School vouchers would only make poor schools poorer and exacerbate the phenomenon of socioeconomic flight (often mislabeled “white flight”) as parents seek to flee decaying and dangerous neighborhoods. It’s a self-perpetuating downward spiral into a dystopian disaster.

But hey, I’m an open-minded guy. I’m open to new ideas. I am adamantly against school vouchers, for the reasons detailed above, but the people who support vouchers are generally targeting the privatization of education. There’s a bunch of money to be made, and where there is money to be made there are corporations paying big bucks to political leaders to try and make it. I wouldn’t mind seeing some pilot programs for privatized education, but let’s test it in the areas most desperately in need of new ideas and more funding. Let’s test it in the poorest areas first!

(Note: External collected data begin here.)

(** ** The gateway handler *)

(** X20: The handler on a live value whose detail marshals: the body carries the
    service, the code (as service code), the message and the fields of the
    value and the trace id of the context, under the HTTP code of the gRPC
    code of the value (of Unknown for the zero code); the value itself is
    not touched. *)
Theorem GRPCAppErrorHandler_AppError foreign_GRPCStatus ctx e ev fs h :
  objs h !! e = Some ev → fields_of h (Fields ev) = Some fs →
  0 ≤ grpcCode ev < 2 ^ 32 →
  proto_marshals (mkErrorDetail (Service ev) (Code ev) (Message ev) fs) = true →
  let resp :=
    mkHTTPError
      (HTTPStatusFromCode (if decide (grpcCode ev = 0) then codes_Unknown else grpcCode ev))
      (Service ev) (Code ev) (Message ev) fs
      (match Value_TraceIDKey ctx with any_string t => t | _ => "" end) in
  GRPCAppErrorHandler foreign_GRPCStatus ctx (error_app (Some e)) h
  = Ret ([Header_Set "Content-Type" (marshaler_ContentType resp);
          WriteHeader (http_Code resp);
          Encode resp]
         ++ (if Encode_fails resp then [DefaultHTTPErrorHandler (error_app (Some e))]
             else []), h).
Proof.
  intros He Hfs Hc Hm resp.
  unfold GRPCAppErrorHandler, status_Convert, status_FromError, bind.
  rewrite (GRPCStatus_spec _ _ _ _ He Hfs Hc). cbv zeta. rewrite Hm. unfold ret.
  cbn [fst].
  set (st := mkStatus _ _ _).
  assert (pStatus_Code (Some st)
          = if decide (grpcCode ev = 0) then codes_Unknown else grpcCode ev) as Hcode.
  { unfold pStatus_Code, Status_Code, st. simpl. apply uint32_int32.
    unfold codes_OK, codes_Unknown. destruct (decide _); lia. }
  assert (handler_resp ctx (Some st) = resp) as ->.
  { unfold handler_resp. rewrite Hcode. unfold resp. simpl.
    destruct (decide (Message ev ≠ "")) as [Hne|Heq%dec_stable];
      destruct (Value_TraceIDKey ctx); simpl; try done; by rewrite Heq. }
  by rewrite Hcode.
Qed.
(** In best-effort mode the five transitions run every step and end in
    [Done], whatever errors were recorded on the way. *)
Lemma run_build_best_effort cfg templates tree :
  mode cfg = BestEffort →
  run_build cfg templates tree =
    let docs := loaded_documents tree in
    let s := build_site cfg docs in
    let pages := rendered_pages templates s in
    let assets := omap static_asset tree in {|
      phase := Done;
      loaded := docs;
      site := s;
      rendered := pages;
      written := written_pages assets pages;
      output := output_tree assets pages;
      errors := ((([] ++ load_errors tree) ++ render_errors templates s)
                 ++ (omap asset_err tree ++ write_errors assets pages))%list
    |}.
Proof.
  intros Hmode. unfold run_build, run_steps.
  cbn [run_steps]. unfold step at 5.
  cbn [phase loaded site rendered written output errors initial_build].
  unfold step at 4.
  cbn [phase loaded site rendered written output errors].
  rewrite after_errors_best_effort by done.
  unfold step at 3.
  cbn [phase loaded site rendered written output errors].
  unfold step at 2.
  cbn [phase loaded site rendered written output errors].
  rewrite after_errors_best_effort by done.
  unfold step.
  cbn [phase loaded site rendered written output errors].
  rewrite after_errors_best_effort by done.
  reflexivity.
Qed.

Lemma step_Done cfg templates tree b :
  phase b = Done → step cfg templates tree b = b.
Proof. unfold step. by intros ->. Qed.

Lemma run_steps_Done cfg templates tree n :
  phase (run_build cfg templates tree) = Done →
  run_steps (n + 5) cfg templates tree = run_build cfg templates tree.
Proof.
  intros Hdone. induction n as [|n IH]; [done|].
  rewrite Nat.add_succ_l. cbn [run_steps].
  rewrite IH. by apply step_Done.
Qed.

(** C3, as amended: in the default, best-effort mode the errors of
    ContentLoader are recorded per file and never abort the pass: every
    document that fails to load has its error recorded under its path, every
    document that loads is kept, and the pass ends in Done.  For a tree of
    three documents in which one file has a malformed metadata block and the
    two others load, resolve a template, render and have distinct output
    paths, the build yields exactly 2 rendered and written pages, records
    exactly 1 error (MalformedMetadata for that file), ends in Done and
    reports overall-success = false. *)
Theorem loader_errors_recorded_best_effort (cfg : Config)
    (templates : gmap string string) :
  mode cfg = BestEffort →
  (∀ tree,
     let b := run_build cfg templates tree in
     phase b = Done
     ∧ (∀ n, run_steps (n + 5) cfg templates tree = b)
     ∧ (∀ p f k, (p, f) ∈ tree → eligible p = true → load_file p f = inl k →
                 {| err_kind := k; err_path := p |} ∈ errors b)
     ∧ (∀ p f d, (p, f) ∈ tree → eligible p = true → load_file p f = inr d →
                 d ∈ loaded b)
     ∧ (overall_success b = true ↔ errors b = []))
  ∧ (∀ tree p1 p2 p3 f1 f2 f3 d2 d3 n2 n3 h2 h3,
       tree ≡ₚ [(p1, f1); (p2, f2); (p3, f3)] →
       eligible p1 = true → eligible p2 = true → eligible p3 = true →
       load_file p1 f1 = inl MalformedMetadata →
       load_file p2 f2 = inr d2 →
       load_file p3 f3 = inr d3 →
       resolve_template templates cfg d2 = inr n2 →
       resolve_template templates cfg d3 = inr n3 →
       render_markup (body d2) = Some h2 →
       render_markup (body d3) = Some h3 →
       output_path d2 ≠ output_path d3 →
       let b := run_build cfg templates tree in
       phase b = Done
       ∧ length (rendered b) = 2%nat
       ∧ length (written b) = 2%nat
       ∧ page_doc <$> written b ≡ₚ [d2; d3]
       ∧ dom (output b) = {[ output_path d2; output_path d3 ]}
       ∧ errors b = [{| err_kind := MalformedMetadata; err_path := p1 |}]
       ∧ overall_success b = false).
Proof.
  intros Hmode. split.
  - intros tree b. subst b.
    assert (Hdone : phase (run_build cfg templates tree) = Done)
      by (by rewrite run_build_best_effort).
    split; [done|]. split; [intros n; by apply run_steps_Done|].
    rewrite run_build_best_effort by done. cbn [errors loaded phase]. split_and!.
    + intros p f k Hin Hel Hload. rewrite !elem_of_app. left. left. right.
      apply list_elem_of_omap. exists (p, f). split; [done|].
      unfold load_err; simpl. by rewrite Hel, Hload.
    + intros p f d Hin Hel Hload.
      apply list_elem_of_omap. exists (p, f). split; [done|].
      unfold load_ok; simpl. by rewrite Hel, Hload.
    + unfold overall_success. cbn [errors phase].
      rewrite bool_decide_eq_true. split; [by intros [_ ?]|by intros ?].
  - intros tree p1 p2 p3 f1 f2 f3 d2 d3 n2 n3 h2 h3
      Htree He1 He2 He3 Hl1 Hl2 Hl3 Hr2 Hr3 Hm2 Hm3 Hpaths b. subst b.
    rewrite run_build_best_effort by done.
    cbn [phase rendered written output errors].
    set (s := build_site cfg (loaded_documents tree)).
    assert (Hdocs : loaded_documents tree ≡ₚ [d2; d3]).
    { unfold loaded_documents. rewrite Htree. unfold load_ok; simpl.
      by rewrite He1, He2, He3, Hl1, Hl2, Hl3. }
    assert (Hlerr : load_errors tree
                    = [{| err_kind := MalformedMetadata; err_path := p1 |}]).
    { apply Permutation_singleton_r. unfold load_errors. rewrite Htree.
      unfold load_err; simpl. by rewrite He1, He2, He3, Hl1, Hl2, Hl3. }
    assert (Hassets : omap static_asset tree = []).
    { apply Permutation_nil_r. rewrite Htree.
      unfold static_asset; simpl. by rewrite He1, He2, He3. }
    assert (Haerr : omap asset_err tree = []).
    { apply Permutation_nil_r. rewrite Htree.
      unfold asset_err; simpl. by rewrite He1, He2, He3. }
    assert (Hsdocs : documents s ≡ₚ [d2; d3]).
    { unfold s; simpl. by rewrite chronological_Permutation. }
    set (pg2 := {| page_doc := d2;
                   page_html := apply_template (default "" (templates !! n2)) s d2 h2;
                   page_path := output_path d2 |}).
    set (pg3 := {| page_doc := d3;
                   page_html := apply_template (default "" (templates !! n3)) s d3 h3;
                   page_path := output_path d3 |}).
    assert (Hrd2 : render_document templates s d2 = inr pg2).
    { unfold render_document. unfold s at 1; cbn [site_config build_site].
      by rewrite Hr2, Hm2. }
    assert (Hrd3 : render_document templates s d3 = inr pg3).
    { unfold render_document. unfold s at 1; cbn [site_config build_site].
      by rewrite Hr3, Hm3. }
    assert (Hpages : rendered_pages templates s ≡ₚ [pg2; pg3]).
    { unfold rendered_pages. rewrite Hsdocs. unfold render_ok; simpl.
      by rewrite Hrd2, Hrd3. }
    assert (Hrerr : render_errors templates s = []).
    { apply Permutation_nil_r. unfold render_errors. rewrite Hsdocs.
      unfold render_err; simpl. by rewrite Hrd2, Hrd3. }
    assert (Hnd : NoDup (page_path <$> rendered_pages templates s)).
    { rewrite Hpages; simpl. apply NoDup_cons. split.
      - intros Hin%list_elem_of_singleton. by apply Hpaths.
      - apply NoDup_singleton. }
    destruct (write_without_collision _ Hnd) as [Hwritten Hwerr].
    rewrite Hlerr, Hrerr, Haerr, Hassets, Hwritten, Hwerr.
    split; [done|]. split; [by rewrite Hpages|]. split; [by rewrite Hpages|].
    split; [by rewrite Hpages|]. split.
    + unfold output_tree. rewrite Hwritten, list_to_map_nil, (right_id_L ∅ (∪)).
      rewrite dom_list_to_map_L, <- list_fmap_compose.
      apply set_eq. intros x. rewrite elem_of_list_to_set.
      change (fst ∘ (λ pg, (page_path pg, page_html pg))) with page_path.
      rewrite Hpages. cbn [fmap list_fmap].
      rewrite elem_of_union, !elem_of_singleton, !elem_of_cons, elem_of_nil.
      subst pg2 pg3; simpl. tauto.
    + split; [done|]. unfold overall_success. cbn [phase errors].
      by apply bool_decide_eq_false; intros [_ ?].
Qed.
(** * bsonx: the expression AST and its three compilers

    A shallow embedding of [column.ts], [expr.ts], [compile.ts], [update.ts],
    [select.ts] and of the path accessor [defineSchema], one module each,
    followed by the properties of the match, update and projection compilers
    and of the path accessor.

    Modelling conventions.
    - A JavaScript object used as a key-value document is a finite map of its
      own string-keyed properties ([gmap string _]); two documents are
      structurally equal when they are equal as maps, whatever the order in
      which their keys were written. An object value ([VObj], [VArr]) is a
      plain one: data properties only, inheriting from [Object.prototype]
      (or [Array.prototype]).
    - An object literal with a computed key defines an own property for
      every key. A property write [o[k] = v] goes through the prototype
      chain: for the key ["__proto__"] it reaches the setter that
      [Object.prototype] carries, which replaces the prototype of [o] or
      does nothing, and creates no own property. The objects the compilers
      write to therefore carry their prototype ([object], [write]).
      [Object.prototype] and [Array.prototype] themselves are the standard
      ones.
    - Numbers are only stored and copied by the compilers, never computed
      with; a number literal is carried as an integer.
    - TypeScript types are erased at run time. The model follows the declared
      types, and widens them exactly where the source's own documentation
      speaks of input outside them: a node's [kind] is an arbitrary string,
      and a slot of a projection shape may hold no column or a column
      without path.
    - A call either returns a value or throws; the only exception the
      compilers can raise on the modelled inputs is the [TypeError] of a
      property read on [undefined]. *)

From stdpp Require Import gmap strings list fin_maps.
From Stdlib Require Import ZArith.
(* ===== verification/_CoqProject ===== *)
-Q . S2P
Prelude.v
Errors.v
Types.v
Clone.v
Concrete.v
Encoding.v
Payload.v
Peers.v
Ledger.v
Config.v
Topic.v
TopicFacts.v
Examples.v
TopicTheorems.v
TopicSpec.v
TopicSteps.v
Sharing.v
Service.v
Manager.v
Flow.v
Exchange.v
Gossip.v
Convergence.v
Network.v
NetworkFacts.v
NetworkTheorems.v
NetworkLoops.v
NetworkPeers.v
ManagerSteps.v
Overtaken.v
Cardano.v
Genesis.v
KesLib.v
Kes.v
Signer.v
Publish.v
External.v
Provider.v
TopicNode.v
(* ===== verification/Types.v ===== *)
(** * Data types (types.go, the data part of discovery.go)

    The configuration structs, the envelope, the peer and ledger records and
    the gOuroboros wire types as this package uses them.

    A DMQ wire message is a struct of another package: the exported fields
    this package reads and writes are fields here, and whatever else the
    struct carries is the parameter [X] of the type. The functions of that
    package are the operations of the class [Wire], and what this package
    relies on is the class [WireLaws].

    Function-valued fields: a hook is recorded as present or absent (a call
    becomes an event of the model); a signer, an authenticator or a snapshot
    provider is the answer it gives at the call at hand. *)

From S2P Require Import Prelude Errors.

(* ------------------------------------------------------------------ *)
(** ** Wire types *)

Record DmqMessagePayload := mkPayload {
  pl_MessageID : slice;
  pl_MessageBody : slice;
  pl_KESPeriod : Z;
  pl_ExpiresAt : Z
}.

Record OperationalCertificate := mkOpCert {
  oc_KESVerificationKey : slice;
  oc_IssueNumber : Z;
  oc_KESPeriod : Z;
  oc_ColdSignature : slice
}.

Record DmqMessage (X : Type) := mkMessage {
  dm_Payload : DmqMessagePayload;
  dm_KESSignature : slice;
  dm_OperationalCertificate : OperationalCertificate;
  dm_ColdVerificationKey : slice;
  dm_rest : X
}.
Arguments mkMessage {X} _ _ _ _ _.
Arguments dm_Payload {X} _.
Arguments dm_KESSignature {X} _.
Arguments dm_OperationalCertificate {X} _.
Arguments dm_ColdVerificationKey {X} _.
Arguments dm_rest {X} _.

Record MessageIDAndSize := mkIDAndSize {
  ms_MessageID : slice;
  ms_SizeInBytes : Z
}.

(** The Message text of a reason is the text of the error it carries. *)
Inductive RejectReason : Type :=
| InvalidReason (Message : error)
| AlreadyReceivedReason
| ExpiredReason
| OtherReason (Message : error).

(** The zero value of the structs. *)
Definition zero_payload : DmqMessagePayload := mkPayload None None 0 0.
Definition zero_opcert : OperationalCertificate := mkOpCert None 0 0 None.

(* ------------------------------------------------------------------ *)
(** ** Peers *)

(** A defined string type: values other than the constants are possible. *)
Definition PeerSource := string.
Definition PeerSourceStatic : PeerSource := "static".
Definition PeerSourceTopologyLocalRoot : PeerSource := "topology-local-root".
Definition PeerSourceTopologyPublic : PeerSource := "topology-public-root".
Definition PeerSourceTopologyBootstrap : PeerSource := "topology-bootstrap".
Definition PeerSourcePeerSharing : PeerSource := "peer-sharing".
Definition PeerSourceLedger : PeerSource := "ledger".
Definition PeerSourceBigLedger : PeerSource := "big-ledger".

Record Peer := mkPeer {
  pr_Address : string;
  pr_Host : string;
  pr_Port : Z;
  pr_Source : PeerSource;
  pr_PoolID : string;
  pr_Stake : Z;
  pr_Valency : Z;
  pr_WarmValency : Z;
  pr_Advertise : bool;
  pr_Trustable : bool
}.

Definition zero_peer : Peer := mkPeer "" "" 0 "" "" 0 0 0 false false.

#[export] Instance peer_eq_dec : EqDecision Peer.
Proof. solve_decision. Defined.

(** Topology files are parsed by another package; these are the fields read. *)
Record AccessPoint := mkAccessPoint { ap_Address : string; ap_Port : Z }.

Record TopologyRoot := mkRoot {
  tr_AccessPoints : list AccessPoint;
  tr_Valency : Z;
  tr_WarmValency : Z;
  tr_Advertise : bool;
  tr_Trustable : bool
}.

Record TopologyConfig := mkTopology {
  tc_LocalRoots : list TopologyRoot;
  tc_PublicRoots : list TopologyRoot;
  tc_BootstrapPeers : list AccessPoint
}.

Definition LedgerRelayKind := string.
Definition LedgerRelaySingleHostAddress : LedgerRelayKind := "single-host-address".
Definition LedgerRelaySingleHostName : LedgerRelayKind := "single-host-name".
Definition LedgerRelaySRV : LedgerRelayKind := "srv".

Record LedgerRelay := mkRelay {
  lr_Kind : LedgerRelayKind;
  lr_Hostname : string;
  lr_SRVName : string;
  lr_Port : Z;
  lr_IPv4 : slice;
  lr_IPv6 : slice
}.

Record LedgerPeer := mkLedgerPeer {
  lp_PoolID : string;
  lp_Stake : Z;
  lp_Relays : list LedgerRelay
}.

Record LedgerPeerSnapshot := mkSnapshot {
  sn_Slot : Z;
  sn_Peers : list LedgerPeer
}.

Record LedgerPeerPools := mkPools { pp_All : list Peer; pp_Big : list Peer }.

Definition LedgerPeerSnapshotKind := string.
Definition LedgerPeerSnapshotAll : LedgerPeerSnapshotKind := "all-ledger-peers".
Definition LedgerPeerSnapshotBig : LedgerPeerSnapshotKind := "big-ledger-peers".

(** The interface's one method, at one call. *)
Definition LedgerPeerSnapshotProvider :=
  LedgerPeerSnapshotKind -> result LedgerPeerSnapshot.

(* ------------------------------------------------------------------ *)
(** ** Configuration *)

Record LedgerPeerDiscoveryConfig := mkLedgerConfig {
  ld_Enabled : bool;
  ld_UseLedgerAfterSlot : Z;
  ld_RefreshInterval : Duration;
  ld_Target : Z;
  ld_BigLedgerTarget : Z;
  ld_Provider : option LedgerPeerSnapshotProvider;
  ld_AllowUnsupported : bool
}.

Record DiscoveryConfig := mkDiscovery {
  dc_Topology : option TopologyConfig;
  dc_StaticPeers : list Peer;
  dc_PeerSharing : bool;
  dc_PeerSharingQuota : Z;
  dc_TopologyQuota : Z;
  dc_LedgerPeers : LedgerPeerDiscoveryConfig
}.

Record QueueConfig := mkQueueConfig {
  qc_MaxMessages : Z;
  qc_SubscriberBuffer : Z;
  qc_DuplicateTTL : Duration
}.

Record TTLPolicy := mkTTLPolicy {
  tp_DefaultTTL : Duration;
  tp_MaxTTL : Duration;
  tp_Disable : bool
}.

Record ReconnectConfig := mkReconnect {
  rc_InitialBackoff : Duration;
  rc_MaxBackoff : Duration
}.

(** Which hooks are not nil. *)
Record Hooks := mkHooks {
  hk_OnMessageAccepted : bool;
  hk_OnMessageRejected : bool;
  hk_OnPeerDiscovered : bool;
  hk_OnError : bool
}.

Inductive MessageSource : Set :=
| MessageSourceLocal
| MessageSourceRemote.

Section wire.
Context (X : Type).

(** Signer.Sign at one call: the topic and the payload to the signed message
    (a pointer, possibly nil) or an error. *)
Definition Signer := string -> DmqMessagePayload -> result (option (DmqMessage X)).

(** pcommon.MessageAuthenticator.VerifyMessage at one call: nil, or the text
    of the error. *)
Definition MessageAuthenticator := DmqMessage X -> option string.

Record AuthenticationConfig := mkAuthConfig {
  ac_Required : bool;
  ac_Authenticator : option MessageAuthenticator;
  ac_AllowUnauthenticated : bool
}.

Record TopicConfig := mkTopicConfig {
  cf_NetworkMagic : Z;
  cf_Discovery : DiscoveryConfig;
  cf_Queue : QueueConfig;
  cf_TTL : TTLPolicy;
  cf_Reconnect : ReconnectConfig;
  cf_Authentication : AuthenticationConfig;
  cf_Hooks : Hooks;
  cf_Signer : option Signer
}.

(** The envelope delivered to subscribers. *)
Record Message := mkEnvelope {
  en_Topic : string;
  en_Message : DmqMessage X;
  en_ID : slice;
  en_Body : slice;
  en_Source : MessageSource;
  en_Peer : option Peer;
  en_ReceivedAt : Time
}.

End wire.
Arguments mkAuthConfig {X} _ _ _.
Arguments ac_Required {X} _.
Arguments ac_Authenticator {X} _.
Arguments ac_AllowUnauthenticated {X} _.
Arguments mkTopicConfig {X} _ _ _ _ _ _ _ _.
Arguments cf_NetworkMagic {X} _.
Arguments cf_Discovery {X} _.
Arguments cf_Queue {X} _.
Arguments cf_TTL {X} _.
Arguments cf_Reconnect {X} _.
Arguments cf_Authentication {X} _.
Arguments cf_Hooks {X} _.
Arguments cf_Signer {X} _.
Arguments mkEnvelope {X} _ _ _ _ _ _ _.
Arguments en_Topic {X} _.
Arguments en_Message {X} _.
Arguments en_ID {X} _.
Arguments en_Body {X} _.
Arguments en_Source {X} _.
Arguments en_Peer {X} _.
Arguments en_ReceivedAt {X} _.

(* ------------------------------------------------------------------ *)
(** ** The gOuroboros operations the package calls *)

Class Wire (X : Type) := {
  zero_rest : X;
  (** DmqMessage.ID and DmqMessage.SetMessageID *)
  msg_ID : DmqMessage X -> slice;
  SetMessageID : slice -> DmqMessage X -> DmqMessage X;
  (** pcommon.ComputeDmqMessageID and DmqMessage.SetComputedMessageID *)
  SetComputedMessageID : DmqMessage X -> result (DmqMessage X);
  ComputeDmqMessageID : DmqMessagePayload -> result slice;
  (** NewTTLValidator(maxTTL, nil).ValidateMessageTTLAt(msg, now): nil, or
      the text of the error *)
  ValidateMessageTTLAt : Duration -> DmqMessage X -> Time -> option string;
  (** VerifyMessage called on a nil *MessageAuthenticator *)
  nil_VerifyMessage : DmqMessage X -> option string;
  (** cbor.Encode on a message and on a payload *)
  cbor_Encode_message : DmqMessage X -> result (list byte);
  cbor_Encode_payload : DmqMessagePayload -> result (list byte);
  (** cbor.Encode on a []byte *)
  cbor_Encode_bytes : list byte -> result (list byte)
}.

(** What the package relies on: the ID accessors are a getter and a setter of
    one field that the signed content does not depend on, an ID computed from
    a payload is a hash (never empty, blind to a carried ID), expiry is judged
    on the signed content, and the instants at which a message passes the TTL
    check (before its expiry, and not more than the maximum TTL ahead of it)
    have no gap. *)
Class WireLaws (X : Type) `{Wire X} : Prop := {
  ID_SetMessageID : forall id m, content (msg_ID (SetMessageID id m)) = content id;
  SetMessageID_Payload : forall id m,
    exists id', dm_Payload (SetMessageID id m)
      = mkPayload id' (pl_MessageBody (dm_Payload m)) (pl_KESPeriod (dm_Payload m))
          (pl_ExpiresAt (dm_Payload m));
  SetMessageID_KESSignature : forall id m,
    dm_KESSignature (SetMessageID id m) = dm_KESSignature m;
  SetMessageID_OpCert : forall id m,
    dm_OperationalCertificate (SetMessageID id m) = dm_OperationalCertificate m;
  SetMessageID_ColdVKey : forall id m,
    dm_ColdVerificationKey (SetMessageID id m) = dm_ColdVerificationKey m;
  ID_ext : forall m m', dm_rest m = dm_rest m' ->
    pl_MessageID (dm_Payload m) = pl_MessageID (dm_Payload m') ->
    msg_ID m = msg_ID m';
  Compute_blind : forall id b k e,
    ComputeDmqMessageID (mkPayload id b k e) = ComputeDmqMessageID (mkPayload None b k e);
  SetComputedMessageID_spec : forall m,
    SetComputedMessageID m
      = (id ← ComputeDmqMessageID (dm_Payload m); mret (SetMessageID id m));
  Compute_nonempty : forall p id, ComputeDmqMessageID p = Ok id -> content id <> [];
  TTL_payload : forall ttl m m' now,
    pl_ExpiresAt (dm_Payload m) = pl_ExpiresAt (dm_Payload m') ->
    ValidateMessageTTLAt ttl m now = ValidateMessageTTLAt ttl m' now;
  TTL_interval : forall ttl m t1 t2 t3, t1 <= t2 -> t2 <= t3 ->
    ValidateMessageTTLAt ttl m t1 = None -> ValidateMessageTTLAt ttl m t3 = None ->
    ValidateMessageTTLAt ttl m t2 = None
}.

Definition zero_message {X} `{Wire X} : DmqMessage X :=
  mkMessage zero_payload None zero_opcert None zero_rest.

(* ------------------------------------------------------------------ *)
(** ** Lemmas *)

Section wire_lemmas.
Context {X : Type} `{WireLaws X}.

Lemma SetMessageID_body id m :
  pl_MessageBody (dm_Payload (SetMessageID id m)) = pl_MessageBody (dm_Payload m).
Proof. destruct (SetMessageID_Payload id m) as [? ->]. done. Qed.

Lemma SetMessageID_expires id m :
  pl_ExpiresAt (dm_Payload (SetMessageID id m)) = pl_ExpiresAt (dm_Payload m).
Proof. destruct (SetMessageID_Payload id m) as [? ->]. done. Qed.

Lemma SetMessageID_period id m :
  pl_KESPeriod (dm_Payload (SetMessageID id m)) = pl_KESPeriod (dm_Payload m).
Proof. destruct (SetMessageID_Payload id m) as [? ->]. done. Qed.

Lemma Compute_SetMessageID id m :
  ComputeDmqMessageID (dm_Payload (SetMessageID id m)) = ComputeDmqMessageID (dm_Payload m).
Proof.
  destruct (SetMessageID_Payload id m) as [? ->].
  destruct (dm_Payload m). simpl. by rewrite Compute_blind, (Compute_blind pl_MessageID0).
Qed.

Lemma TTL_SetMessageID ttl id m now :
  ValidateMessageTTLAt ttl (SetMessageID id m) now = ValidateMessageTTLAt ttl m now.
Proof. apply TTL_payload, SetMessageID_expires. Qed.

Lemma go_string_ID_SetMessageID id m : go_string (msg_ID (SetMessageID id m)) = go_string id.
Proof. apply go_string_inj, ID_SetMessageID. Qed.

End wire_lemmas.

#[export] Hint Rewrite @SetMessageID_body @SetMessageID_expires @SetMessageID_period
  @Compute_SetMessageID @TTL_SetMessageID @ID_SetMessageID
  @go_string_ID_SetMessageID @SetMessageID_KESSignature @SetMessageID_OpCert
  @SetMessageID_ColdVKey using typeclasses eauto : dmq_wire.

Let’s start in Betsy DeVos’ home state of Michigan, where the situation is about as desperate as a situation can be within the United States. Select the five poorest, lowest performing schools in Detroit and turn them over to DeVos’ corporate pals. Give them five years and let’s see where they are. A few stipulations have to be made, of course, such as they can’t bus any of the kids away from their home schools. I saw that play out at a school in Texas. The district moved all the problem kids (which was about 70% of the students) to another school and introduced a program that provided three meals a day, mandatory after school study halls and extended the school day by 2 hours. One year later they boasted dramatic improvements, and while that’s all well and good I wonder what the improvements would have looked like with that other 70% still on campus.

After all, THEY NEEDED THE HELP MORE. (I don’t have to tell you what happened to the school that received those problems kids, do I?)

If some corporation can take over a poor school, keep all of the same students on campus, and turn it around in five years, count me in!

Until then, however, I will maintain that the only way you could make public education worse than it is with federal, state and local governments running them, is by turning them over to the corporate sector. We need to vote and vote responsibly. Vote for people who understand the plight of teachers and students, who understand that funding is the first issue, but not the last. They must understand that standardized testing is biased by nature and a complete waste of time. They need to see that many students have a greater need to understand what predatory lending is and how to balance their virtual bank account than to sit through Calculus. They’ve got to stop talking about teaching Creationism in SCIENCE class.

Vote for people who have been teachers! There’s a winning strategy for education!

School vouchers and the privatization of education sounds nice when you have never set foot in a poor school or poor neighborhood. If you have any experience in public education whatsoever, it sounds like throwing gasoline on a raging fire.